Arising from light deflections by large-scale structures in the Universe, the weak gravitational lensing (WL) effect has been identified as one of the most important probes in cosmological studies, in particular for understanding the nature of dark matter and dark energy, and the law of gravity. WL effects result in only tiny shape distortions (namely shear) and flux magnifications on background objects. Extracting their signals accurately is therefore highly challenging observationally, methodologically, and statistically. Space-borne missions have unique advantages of being devoid of terrestrial atmospheric impacts to achieve stable high-resolution observations. For both the ESA Euclid mission and the Chinese Space Station Optical Survey (CSS-OS), WL studies are the key science driver. They target at accurate photometric measurements for over a billion galaxies to extract WL signals.

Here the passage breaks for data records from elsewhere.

(* ===== verification/JsNum.v ===== *)
(** JavaScript Number operators on integers.

    A Number that holds an integer is a [Z].  The bitwise operators first
    convert their operands with ToInt32 (ToUint32 for the left operand of
    [>>>]) and take shift counts modulo 32, as ECMAScript says. *)
From S2P Require Import Prelude.

Definition to_uint32 (z : Z) : Z := z mod 2 ^ 32.

Definition to_int32 (z : Z) : Z :=
  let u := z mod 2 ^ 32 in if u <? 2 ^ 31 then u else u - 2 ^ 32.

Definition js_and (a b : Z) : Z := Z.land (to_int32 a) (to_int32 b).
Definition js_or (a b : Z) : Z := Z.lor (to_int32 a) (to_int32 b).
Definition js_xor (a b : Z) : Z := Z.lxor (to_int32 a) (to_int32 b).
Definition js_not (a : Z) : Z := Z.lnot (to_int32 a).
Definition js_shl (a n : Z) : Z := to_int32 (Z.shiftl (to_int32 a) (n mod 32)).
Definition js_shr (a n : Z) : Z := Z.shiftr (to_int32 a) (n mod 32).
Definition js_ushr (a n : Z) : Z := Z.shiftr (to_uint32 a) (n mod 32).

Declare Scope js_scope.
Delimit Scope js_scope with js.
Notation "a .& b" := (js_and a b) (at level 47, left associativity) : js_scope.
Notation "a .| b" := (js_or a b) (at level 49, left associativity) : js_scope.
Notation "a .^ b" := (js_xor a b) (at level 48, left associativity) : js_scope.
Notation ".~ a" := (js_not a) (at level 35, right associativity) : js_scope.
Notation "a .<< n" := (js_shl a n) (at level 45, left associativity) : js_scope.
Notation "a .>> n" := (js_shr a n) (at level 45, left associativity) : js_scope.
Notation "a .>>> n" := (js_ushr a n) (at level 45, left associativity) : js_scope.
Global Open Scope js_scope.

(** The 32-bit signed integers. *)
Definition is_int32 (z : Z) : Prop := - 2 ^ 31 <= z < 2 ^ 31.

(** Every finite Number is a dyadic rational: [Fin m e] is [m / 2^e]. *)
Inductive number :=
  | NaN
  | Infinity (negative : bool)
  | Fin (m : Z) (e : N).

(** A Number that holds the integer [z]. *)
Definition Int (z : Z) : number := Fin z 0.

(** *** ToInt32 and ToUint32 *)

Ltac pow2 := change (2 ^ 32) with 4294967296 in *; change (2 ^ 31) with 2147483648 in *;
             change (2 ^ 16) with 65536 in *; change (2 ^ 8) with 256 in *.

Lemma to_uint32_range z : 0 <= to_uint32 z < 2 ^ 32.
Proof. apply Z.mod_pos_bound; lia. Qed.

Lemma to_int32_range z : is_int32 (to_int32 z).
Proof.
  unfold to_int32, is_int32. pose proof (Z.mod_pos_bound z (2 ^ 32) ltac:(lia)).
  pow2. destruct (Z.ltb_spec (z mod 4294967296) 2147483648); lia.
Qed.

Lemma to_int32_mod z : to_int32 z mod 2 ^ 32 = z mod 2 ^ 32.
Proof.
  unfold to_int32. destruct (_ <? _); [by rewrite Z.mod_mod by lia|].
  rewrite <- (Z.mod_add (_ - _) 1) by lia.
  rewrite <- (Z.mod_mod z (2 ^ 32)) at 2 by lia. f_equal. lia.
Qed.

Lemma to_int32_id z : is_int32 z -> to_int32 z = z.
Proof.
  unfold is_int32, to_int32. intros Hz. pow2.
  destruct (Z.ltb_spec (z mod 4294967296) 2147483648); Z.to_euclidean_division_equations; lia.
Qed.

Lemma to_uint32_id z : 0 <= z < 2 ^ 32 -> to_uint32 z = z.
Proof. apply Z.mod_small. Qed.

Lemma to_uint32_int32 z : to_uint32 (to_int32 z) = to_uint32 z.
Proof. apply to_int32_mod. Qed.

Lemma to_int32_uint32 z : to_int32 (to_uint32 z) = to_int32 z.
Proof. unfold to_int32, to_uint32. by rewrite Z.mod_mod by lia. Qed.

Lemma to_int32_inj z w : to_uint32 z = to_uint32 w -> to_int32 z = to_int32 w.
Proof. unfold to_uint32, to_int32. by intros ->. Qed.

Lemma to_int32_cases z :
  is_int32 z ->
  (0 <= z /\ to_uint32 z = z) \/ (z < 0 /\ to_uint32 z = z + 2 ^ 32).
Proof.
  unfold is_int32, to_uint32. intros Hz. pow2.
  Z.to_euclidean_division_equations; lia.
Qed.

Create HintDb jsnum.
#[export] Hint Rewrite to_uint32_int32 to_int32_uint32 : jsnum.
#[export] Hint Resolve to_int32_range to_uint32_range : jsnum.

(** *** Bits *)

Lemma int32_shiftr z : is_int32 z <-> Z.shiftr z 31 = 0 \/ Z.shiftr z 31 = -1.
Proof.
  unfold is_int32. rewrite Z.shiftr_div_pow2 by lia. pow2.
  Z.to_euclidean_division_equations; lia.
Qed.

Lemma int32_testbit_high z i : is_int32 z -> 31 <= i -> Z.testbit z i = (z <? 0).
Proof.
  intros Hz Hi. replace i with (i - 31 + 31) by lia.
  rewrite <- Z.shiftr_spec by lia.
  assert (Z.shiftr z 31 = if z <? 0 then -1 else 0) as ->.
  { rewrite Z.shiftr_div_pow2 by lia. unfold is_int32 in Hz. pow2.
    destruct (Z.ltb_spec z 0); Z.to_euclidean_division_equations; lia. }
  destruct (z <? 0); [apply Z.bits_m1; lia | apply Z.bits_0].
Qed.

Lemma testbit_to_int32_low z i :
  0 <= i < 32 -> Z.testbit (to_int32 z) i = Z.testbit z i.
Proof.
  intros Hi. rewrite <- (Z.mod_pow2_bits_low (to_int32 z) 32) by lia.
  by rewrite to_int32_mod, Z.mod_pow2_bits_low by lia.
Qed.

Lemma testbit_to_uint32 z i :
  0 <= i -> Z.testbit (to_uint32 z) i = (i <? 32) && Z.testbit z i.
Proof.
  intros Hi. unfold to_uint32. destruct (Z.ltb_spec i 32).
  - by rewrite Z.mod_pow2_bits_low by lia.
  - by rewrite Z.mod_pow2_bits_high by lia.
Qed.

Lemma int32_and a b : is_int32 a -> is_int32 b -> is_int32 (Z.land a b).
Proof. rewrite !int32_shiftr, Z.shiftr_land. intros [-> | ->] [-> | ->]; cbn; auto. Qed.

Lemma int32_or a b : is_int32 a -> is_int32 b -> is_int32 (Z.lor a b).
Proof. rewrite !int32_shiftr, Z.shiftr_lor. intros [-> | ->] [-> | ->]; cbn; auto. Qed.

Lemma int32_xor a b : is_int32 a -> is_int32 b -> is_int32 (Z.lxor a b).
Proof. rewrite !int32_shiftr, Z.shiftr_lxor. intros [-> | ->] [-> | ->]; cbn; auto. Qed.

Lemma int32_not a : is_int32 a -> is_int32 (Z.lnot a).
Proof. unfold is_int32, Z.lnot. lia. Qed.

#[export] Hint Resolve int32_and int32_or int32_xor int32_not : jsnum.

Lemma js_and_int32 a b : is_int32 (a .& b).
Proof. unfold js_and. auto with jsnum. Qed.

Lemma js_or_int32 a b : is_int32 (a .| b).
Proof. unfold js_or. auto with jsnum. Qed.

Lemma js_xor_int32 a b : is_int32 (a .^ b).
Proof. unfold js_xor. auto with jsnum. Qed.

Lemma js_not_int32 a : is_int32 (.~ a).
Proof. unfold js_not. auto with jsnum. Qed.

Lemma js_shl_int32 a n : is_int32 (a .<< n).
Proof. unfold js_shl. auto with jsnum. Qed.

#[export] Hint Resolve js_and_int32 js_or_int32 js_xor_int32 js_not_int32 js_shl_int32 : jsnum.

(** *** Reading the operators arithmetically *)

Lemma mod_pow2_congr a b k n :
  0 <= k <= n -> a mod 2 ^ n = b mod 2 ^ n -> a mod 2 ^ k = b mod 2 ^ k.
Proof.
  intros Hk H. apply Z.bits_inj'. intros i Hi.
  destruct (Z.lt_ge_cases i k).
  - rewrite !Z.mod_pow2_bits_low by lia.
    rewrite <- (Z.mod_pow2_bits_low a n), <- (Z.mod_pow2_bits_low b n) by lia. by rewrite H.
  - by rewrite !Z.mod_pow2_bits_high by lia.
Qed.

(** Masking with [2^k - 1] is reduction modulo [2^k]. *)
Lemma js_and_mask a k : 0 <= k < 32 -> a .& (2 ^ k - 1) = a mod 2 ^ k.
Proof.
  intros Hk. unfold js_and.
  assert (2 ^ k <= 2 ^ 31) by (apply Z.pow_le_mono_r; lia).
  assert (0 < 2 ^ k) by (apply Z.pow_pos_nonneg; lia).
  rewrite (to_int32_id (2 ^ k - 1)) by (unfold is_int32; lia).
  replace (2 ^ k - 1) with (Z.ones k) by (rewrite Z.ones_equiv; lia).
  rewrite Z.land_ones by lia. apply mod_pow2_congr with 32; [lia|]. apply to_int32_mod.
Qed.

Lemma js_and_ffff a : a .& 65535 = a mod 65536.
Proof. apply (js_and_mask a 16). lia. Qed.

Lemma js_and_ff a : a .& 255 = a mod 256.
Proof. apply (js_and_mask a 8). lia. Qed.

Lemma lor_add_disjoint hi lo k :
  0 <= k -> 0 <= lo < 2 ^ k -> Z.lor (hi * 2 ^ k) lo = hi * 2 ^ k + lo.
Proof.
  intros Hk Hlo. rewrite <- Z.add_lor_land.
  enough (Z.land (hi * 2 ^ k) lo = 0) by lia.
  apply Z.bits_inj'. intros i Hi. rewrite Z.land_spec, Z.bits_0.
  destruct (Z.lt_ge_cases i k).
  - by rewrite Z.mul_pow2_bits_low by lia.
  - rewrite <- (Z.mod_small lo (2 ^ k)) by lia.
    rewrite Z.mod_pow2_bits_high by lia. apply andb_false_r.
Qed.

(** Combining a left-shifted high part with a low part that fits below it. *)
Lemma js_or_shl hi lo k :
  0 < k < 32 -> 0 <= lo < 2 ^ k ->
  to_uint32 ((hi .<< k) .| lo) = (hi mod 2 ^ (32 - k)) * 2 ^ k + lo.
Proof.
  intros Hk Hlo.
  rewrite <- lor_add_disjoint, <- Z.shiftl_mul_pow2 by lia.
  apply Z.bits_inj'. intros i Hi.
  rewrite testbit_to_uint32 by lia. unfold js_or, js_shl.
  rewrite (Z.mod_small k 32), !Z.lor_spec, Z.shiftl_spec by lia.
  destruct (Z.ltb_spec i 32) as [Hlt|Hge]; cbn [andb].
  - rewrite !testbit_to_int32_low, Z.shiftl_spec by lia. f_equal.
    destruct (Z.lt_ge_cases i k).
    + by rewrite !Z.testbit_neg_r by lia.
    + by rewrite testbit_to_int32_low, Z.mod_pow2_bits_low by lia.
  - rewrite Z.mod_pow2_bits_high by lia.
    rewrite <- (Z.mod_small lo (2 ^ k)), Z.mod_pow2_bits_high by lia. done.
Qed.

Lemma js_ushr_div a n : 0 <= n < 32 -> a .>>> n = to_uint32 a / 2 ^ n.
Proof. intros Hn. unfold js_ushr. by rewrite Z.mod_small, Z.shiftr_div_pow2 by lia. Qed.

Lemma js_shr_div a n : 0 <= n < 32 -> is_int32 a -> a .>> n = a / 2 ^ n.
Proof. intros Hn Ha. unfold js_shr. by rewrite Z.mod_small, Z.shiftr_div_pow2, to_int32_id by (done || lia). Qed.

Lemma js_shl_mul a n : 0 <= n < 32 -> a .<< n = to_int32 (a * 2 ^ n).
Proof.
  intros Hn. unfold js_shl. rewrite Z.mod_small, Z.shiftl_mul_pow2 by lia.
  apply to_int32_inj. unfold to_uint32.
  rewrite <- Z.mul_mod_idemp_l, to_int32_mod, Z.mul_mod_idemp_l by lia. done.
Qed.

Lemma js_not_eq a : is_int32 a -> .~ a = - a - 1.
Proof. intros Ha. unfold js_not. rewrite to_int32_id by done. unfold Z.lnot. lia. Qed.

(** *** Rounding to a double

    [round53 z] is the Number closest to the integer [z] (ties to even), for
    magnitudes below [2^1024].  [div_floor53 a b] is [Math.floor(a / b)]
    where [a / b] is a Number division of non-negative integers: the exact
    quotient is rounded to 53 significant bits before the floor. *)
Definition round_half_even (num den : Z) : Z :=
  let q := num / den in
  let r := num mod den in
  if (den <? 2 * r) || ((2 * r =? den) && Z.odd q) then q + 1 else q.

Definition round53_abs (z : Z) : Z :=
  if z <? 2 ^ 53 then z
  else let e := Z.log2 z - 52 in round_half_even z (2 ^ e) * 2 ^ e.

Definition round53 (z : Z) : Z := Z.sgn z * round53_abs (Z.abs z).

Definition div_floor53 (a b : Z) : Z :=
  if a =? 0 then 0
  else
    let k0 := 52 - (Z.log2 a - Z.log2 b) in
    let scaled k := (a * 2 ^ Z.max k 0, b * 2 ^ Z.max (- k) 0) in
    let small k := let '(n, d) := scaled k in n <? 2 ^ 52 * d in
    let k := if small k0 then k0 + 1 else k0 in
    let '(n, d) := scaled k in
    let m := round_half_even n d in
    if 0 <=? k then m / 2 ^ k else m * 2 ^ (- k).

Lemma round_half_even_exact q den : 0 < den -> round_half_even (q * den) den = q.
Proof.
  intros Hd. unfold round_half_even. rewrite Z.div_mul, Z.mod_mul by lia.
  destruct (Z.ltb_spec den (2 * 0)); [lia|]. destruct (Z.eqb_spec (2 * 0) den); [lia|]. done.
Qed.

(** *** Bits of the operators *)

Lemma testbit_js_and a b i : 0 <= i < 32 -> Z.testbit (a .& b) i = Z.testbit a i && Z.testbit b i.
Proof. intros Hi. unfold js_and. by rewrite Z.land_spec, !testbit_to_int32_low by lia. Qed.

Lemma testbit_js_or a b i : 0 <= i < 32 -> Z.testbit (a .| b) i = Z.testbit a i || Z.testbit b i.
Proof. intros Hi. unfold js_or. by rewrite Z.lor_spec, !testbit_to_int32_low by lia. Qed.

Lemma testbit_js_xor a b i : 0 <= i < 32 -> Z.testbit (a .^ b) i = xorb (Z.testbit a i) (Z.testbit b i).
Proof. intros Hi. unfold js_xor. by rewrite Z.lxor_spec, !testbit_to_int32_low by lia. Qed.

Lemma testbit_js_not a i : 0 <= i < 32 -> Z.testbit (.~ a) i = negb (Z.testbit a i).
Proof. intros Hi. unfold js_not. by rewrite Z.lnot_spec, testbit_to_int32_low by lia. Qed.

Lemma testbit_js_shl a k i :
  0 <= k < 32 -> 0 <= i < 32 -> Z.testbit (a .<< k) i = (k <=? i) && Z.testbit a (i - k).
Proof.
  intros Hk Hi. unfold js_shl.
  rewrite Z.mod_small, testbit_to_int32_low, Z.shiftl_spec by lia.
  destruct (Z.leb_spec k i); cbn; [by rewrite testbit_to_int32_low by lia|].
  by rewrite Z.testbit_neg_r by lia.
Qed.

Lemma testbit_js_ushr a k i :
  0 <= k < 32 -> 0 <= i < 32 -> Z.testbit (a .>>> k) i = (i + k <? 32) && Z.testbit a (i + k).
Proof.
  intros Hk Hi. unfold js_ushr.
  by rewrite Z.mod_small, Z.shiftr_spec, testbit_to_uint32 by lia.
Qed.

#[export] Hint Rewrite testbit_js_and testbit_js_or testbit_js_xor testbit_js_not
  testbit_js_shl testbit_js_ushr using lia : jsbits.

Together with the 3-D galaxy distribution from spectroscopic observations, precision cosmological studies can be achievable with an order of magnitude higher statistical power compared to the current surveys. To realize such huge capabilities, however, systematic errors need to be thoroughly understood and controlled. Developing different statistical methods to fully use the data is also greatly important. To investigate these critical issues and explore the synergy and complementarities of Euclid and CSS-OS, we have formed an excellent team consisting of key WL members of the Euclid project and of the CSS-OS under the ISSI/ISSI-BJ International Team Program. Our studies will focus on the following three aspects:
1) Investigate different statistical tools and possible systematic effects. They include how to extract WL signals from magnification measurements; higher order statistics beyond two-point correlations; joint analyses of shear and magnification; joint analyses of WL effects and galaxy clustering.
2) Develop and test different shear measurement methods taking into account specific survey designs, especially CSS-OS which is less systematically studied yet than Euclid.
3) Explore the synergistic power of the two surveys, particularly the photometric redshift measurements by combining the multi-band observations in the optical from CSS-OS and that of NIR from Euclid.